ELISA法和化学发光法在血清HIV-1、HIV-2、HCV抗体检测中的应用价值分析
黄燕青 林玉叶
广东省揭阳市蓝城区人民医院检验科,广东揭阳 522000
[摘要]目的分析酶联免疫吸附测定法(ELISA)和化学发光法(CLIA)对血清中HIV-1抗体、HIV-2抗体、HCV抗体的检测意义。方法选取2016年3月~2017年6月我院收集的血液标本1188份,分别采用ELISA法和CLIA法对标本进行HIV-1抗体、HIV-2抗体、HCV抗体进行检测,以Western Blot检测结果作为HIV-1抗体、HIV-2抗体检测金标准,以PCR检测结果作为HCV抗体检测金标准。比较两种方法的诊断效果。

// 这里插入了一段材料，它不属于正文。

(* ===== verification/TaskOps.v ===== *)
(** Operations of the run store on single task rows (internal/run/store.go):
    claiming for dispatch, starting, releasing, rate limiting, failing, retrying,
    skipping, and the owner's terminal write. Each definition is the body of the
    operation's transaction; [withStoreBusyRetry] wraps it where the code does. *)

From S2P Require Import Prelude TriggerRule Tables Store RunState.

Definition notTerminal (r : TaskRun) : bool := negb (bool_decide (tr_Status r ∈ terminalStatusStrings)).

Definition StartTask (now : Z) (runID taskID : uuid) (runtimeID : string) : Tx () :=
  rows ← UpdateTaskRuns (λ r, is_task_run runID taskID r && notTerminal r)
           [with_Status TaskStatusRunning; with_RuntimeID runtimeID;
            with_StartedAt (Some now); with_RateLimitRetryAfter None];
  if (rows =? 0)%nat then mret () else recordTaskEventTx TypeTaskStarted runID taskID.

(** [rate_limit_retry_after IS NULL OR rate_limit_retry_after <= now] *)
Definition retry_due (now : Z) (r : TaskRun) : bool :=
  match tr_RateLimitRetryAfter r with None => true | Some t => t <=? now end.

Definition claimable (now : Z) (ownerGeneration : Z) (trustOwnerReadiness : bool) (r : TaskRun) : bool :=
  (tr_Status r =s TaskStatusPending) && (tr_ClaimedBy r =s "") &&
  (trustOwnerReadiness || (tr_OutstandingPredecessors r =? 0)) &&
  (tr_OwnerGeneration r <=? ownerGeneration) && retry_due now r.

Definition ClaimTaskForDispatch (now : Z) (runID taskID : uuid) (workerNode : string)
    (ownerGeneration leaseTTL : Z) (trustOwnerReadiness : bool) : Tx () :=
  rows ← UpdateTaskRuns
           (λ r, is_task_run runID taskID r && claimable now ownerGeneration trustOwnerReadiness r)
           [with_Status TaskStatusRunning; with_ClaimedBy workerNode;
            with_ClaimExpiresAt (Some (now + leaseTTL));
            λ r, with_ClaimAttempt (tr_ClaimAttempt r + 1) r;
            with_StartedAt (Some now); with_OwnerGeneration ownerGeneration;
            with_RateLimitRetryAfter None];
  if (rows =? 0)%nat then throw ErrTaskClaimMismatch
  else recordTaskEventTx TypeTaskStarted runID taskID.

Definition createdBefore (a b : TaskRun) : bool := tr_CreatedAt a <? tr_CreatedAt b.

Definition PendingTasksForDispatch (now : Z) (runID : uuid) (limit : Z) (db : DB) : list TaskRun :=
  let limit := if limit <=? 0 then 64 else limit in
  take (Z.to_nat limit)
    (sort_stable createdBefore
       (select (λ r, (tr_JobRunID r =? runID)%N && (tr_Status r =s TaskStatusPending) &&
                     (tr_ClaimedBy r =s "") && (tr_OutstandingPredecessors r =? 0) &&
                     retry_due now r) (task_runs db))).

Definition LoadDispatchedTaskRun (runID taskID : uuid) (claimedBy : string) (db : DB)
    : store_error + TaskRun :=
  match first (select (λ r, is_task_run runID taskID r && is_claimed claimedBy r &&
                            (tr_Status r =s TaskStatusRunning)) (task_runs db)) with
  | None => inl ErrTaskClaimMismatch
  | Some r => inr r
  end.

Definition ReleaseTaskClaim (runID taskID : uuid) (claimedBy : string) (ownerGeneration : Z) : Tx () :=
  _ ← UpdateTaskRuns
        (λ r, is_task_run runID taskID r && is_claimed claimedBy r &&
              (tr_Status r =s TaskStatusRunning) &&
              ((tr_OwnerGeneration r =? ownerGeneration) || (tr_OwnerGeneration r =? 0)))
        [with_Status TaskStatusPending; with_ClaimedBy ""; with_ClaimExpiresAt None;
         with_RuntimeID ""; with_StartedAt None];
  mret ().

(** [retryAfter = None] is the zero time. *)
Definition RateLimitTask (now : Z) (runID taskID : uuid) (retryAfter : option Z) : Tx () :=
  let retryAfter := default now retryAfter in
  _ ← UpdateTaskRuns
        (λ r, is_task_run runID taskID r &&
              ((tr_Status r =s TaskStatusPending) || (tr_Status r =s TaskStatusRunning)))
        [with_Status TaskStatusPending; with_ClaimedBy ""; with_ClaimExpiresAt None;
         with_RuntimeID ""; with_StartedAt None; with_RateLimitRetryAfter (Some retryAfter)];
  mret ().

Definition StartTaskClaimed (now : Z) (runID taskID : uuid) (runtimeID claimedBy : string) : Tx () :=
  rows ← UpdateTaskRuns
           (λ r, is_task_run runID taskID r && is_claimed claimedBy r &&
                 (tr_Status r =s TaskStatusRunning))
           [with_RuntimeID runtimeID; with_StartedAt (Some now); with_RateLimitRetryAfter None];
  if (rows =? 0)%nat then throw ErrTaskClaimMismatch
  else recordTaskEventTx TypeTaskStarted runID taskID.

Definition clear_cache : list (TaskRun → TaskRun) :=
  [with_CacheHit false; with_CacheOriginRunID None; with_CacheCreatedAt None; with_CacheExpiresAt None].

(** [enforceClaim] adds [AND claimed_by = claimedBy] to the row's key. *)
Definition claim_key (runID taskID : uuid) (claimedBy : string) (enforceClaim : bool) (r : TaskRun) : bool :=
  is_task_run runID taskID r && (negb enforceClaim || is_claimed claimedBy r).

(** The metrics query of the code only matters for the claim check. *)
Definition failTask (now : Z) (runID taskID : uuid) (errMsg claimedBy : string) (enforceClaim : bool) : Tx () :=
  seen ← Query (λ db, first (select (claim_key runID taskID claimedBy enforceClaim) (task_runs db)));
  if enforceClaim && negb (bool_decide (is_Some seen)) then throw ErrTaskClaimMismatch else
  rows ← UpdateTaskRuns (claim_key runID taskID claimedBy enforceClaim)
           ([with_Status TaskStatusFailed; with_CompletedAt (Some now); with_Error errMsg] ++ clear_cache);
  if enforceClaim && (rows =? 0)%nat then throw ErrTaskClaimMismatch
  else recordTaskEventTx TypeTaskFailed runID taskID.

Definition FailTask (now : Z) (runID taskID : uuid) (failure : string) : Tx () :=
  failTask now runID taskID failure "" false.

Definition FailTaskClaimed (now : Z) (runID taskID : uuid) (failure claimedBy : string) : Tx () :=
  failTask now runID taskID failure claimedBy true.

Definition retryTask (runID taskID : uuid) (attempt : Z) (claimedBy : string) (enforceClaim : bool) : Tx () :=
  rows ← UpdateTaskRuns (claim_key runID taskID claimedBy enforceClaim)
           ([with_Status TaskStatusPending; with_Attempt attempt; with_RuntimeID "";
             with_StartedAt None; with_CompletedAt None; with_Result ""; with_Output None;
             with_BranchSelections None; with_LogText ""; with_LogTruncated false; with_Error "";
             with_RateLimitRetryAfter None] ++ clear_cache);
  if enforceClaim && (rows =? 0)%nat then throw ErrTaskClaimMismatch else
  taskRun ← firstTaskRun runID taskID;
  jobRun ← firstRun runID;
  appendBatchEventsTx
    (mkExecutionEvent TypeTaskRetrying (jr_JobID jobRun) runID taskID false ::
     (if tr_OutstandingPredecessors taskRun =? 0
      then [mkExecutionEvent TypeTaskReady (jr_JobID jobRun) runID taskID false] else [])).

Definition RetryTask (runID taskID : uuid) (attempt : Z) : Tx () := retryTask runID taskID attempt "" false.

Definition RetryTaskClaimed (runID taskID : uuid) (attempt : Z) (claimedBy : string) : Tx () :=
  retryTask runID taskID attempt claimedBy true.

Definition pending_key (runID taskID : uuid) (r : TaskRun) : bool :=
  is_task_run runID taskID r && (tr_Status r =s TaskStatusPending).

Definition skip_columns (now : Z) (reason : string) : list (TaskRun → TaskRun) :=
  [with_Status TaskStatusSkipped; with_CompletedAt (Some now); with_Error reason] ++ clear_cache.

Definition SkipTask (now : Z) (runID taskID : uuid) (reason : string) : Tx () :=
  _ ← UpdateTaskRuns (pending_key runID taskID) (skip_columns now reason);
  recordTaskEventTx TypeTaskSkipped runID taskID.

Definition markTaskSkippedTx (now : Z) (runID taskID : uuid) (reason : string) : Tx bool :=
  rows ← UpdateTaskRuns (pending_key runID taskID) (skip_columns now reason);
  if (rows =? 0)%nat then mret false
  else _ ← recordTaskEventTx TypeTaskSkipped runID taskID; mret true.

Definition ResetInFlightTasks (runID : uuid) : Tx () :=
  _ ← UpdateTaskRuns (λ r, (tr_JobRunID r =? runID)%N && (tr_Status r =s TaskStatusRunning))
        ([with_Status TaskStatusPending; with_ClaimedBy ""; with_ClaimExpiresAt None;
          with_RuntimeID ""; with_StartedAt None; with_RateLimitRetryAfter None] ++ clear_cache);
  mret ().

(** * The owner's terminal write *)

(** Columns of the completed task's row. *)
Definition completion_columns (now : Z) (status : TaskStatus) (result errMsg : string)
    (output : gmap string string) (branchSelections : list string) (completedSeq ownerGen : Z)
    : list (TaskRun → TaskRun) :=
  [with_Status status; with_CompletedAt (Some now); with_Result result;
   with_TerminalSequence completedSeq; with_OwnerGeneration ownerGen;
   with_CacheHit (status =s TaskStatusCached)]
  ++ (if bool_decide (output = ∅) then [] else [with_Output (Some output)])
  ++ (match branchSelections with [] => [] | _ => [with_BranchSelections (Some branchSelections)] end)
  ++ (if status =s TaskStatusFailed
      then [with_Error (if negb (errMsg =s "") then errMsg else failureMessage result)] else []).

Definition persistSkip (now : Z) (runID : uuid) (ownerGen : Z) (sk : SkippedTask) : Tx () :=
  rows ← UpdateTaskRuns (λ r, is_task_run runID (sk_TaskID sk) r && notTerminal r)
           [with_Status TaskStatusSkipped; with_CompletedAt (Some now); with_Error (sk_Reason sk);
            with_TerminalSequence (sk_TerminalSequence sk); with_OwnerGeneration ownerGen];
  if (rows =? 0)%nat then mret () else recordTaskEventTx TypeTaskSkipped runID (sk_TaskID sk).

Definition CompleteTaskOwner (now : Z) (runID taskID : uuid) (status : TaskStatus)
    (result errMsg claimedBy : string) (output : gmap string string)
    (branchSelections : list string) (completedSeq ownerGen : Z) (skips : list SkippedTask) : Tx () :=
  seen ← Query (λ db, first (select (claim_key runID taskID claimedBy true) (task_runs db)));
  if negb (bool_decide (is_Some seen)) then throw ErrTaskClaimMismatch else
  rows ← UpdateTaskRuns (claim_key runID taskID claimedBy true)
           (completion_columns now status result errMsg output branchSelections completedSeq ownerGen);
  if (rows =? 0)%nat then throw ErrTaskClaimMismatch else
  _ ← recordTaskEventTx
        (if status =s TaskStatusFailed then TypeTaskFailed else TypeTaskSucceeded) runID taskID;
  forTx skips (persistSkip now runID ownerGen).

结果在检测HIV-1抗体、HIV-2抗体时,CLIA法与金标准Western blot的Kappa值为0.923,高于ELISA法与金标准Western blot的0.768。CLIA法的Youden指数为0.999,高于ELISA的0.832。在检测HCV抗体时,CLIA法与金标准PCR的Kappa值为0.898,高于ELISA法与金标准PCR的0.831。CLIA法的Youden指数为0.905,高于ELISA的0.831。结论CLIA法检测血清HIV-1、HIV-2、HCV时具有灵敏度、特异度较高,与金标准高度一致的特点,值得临床推广。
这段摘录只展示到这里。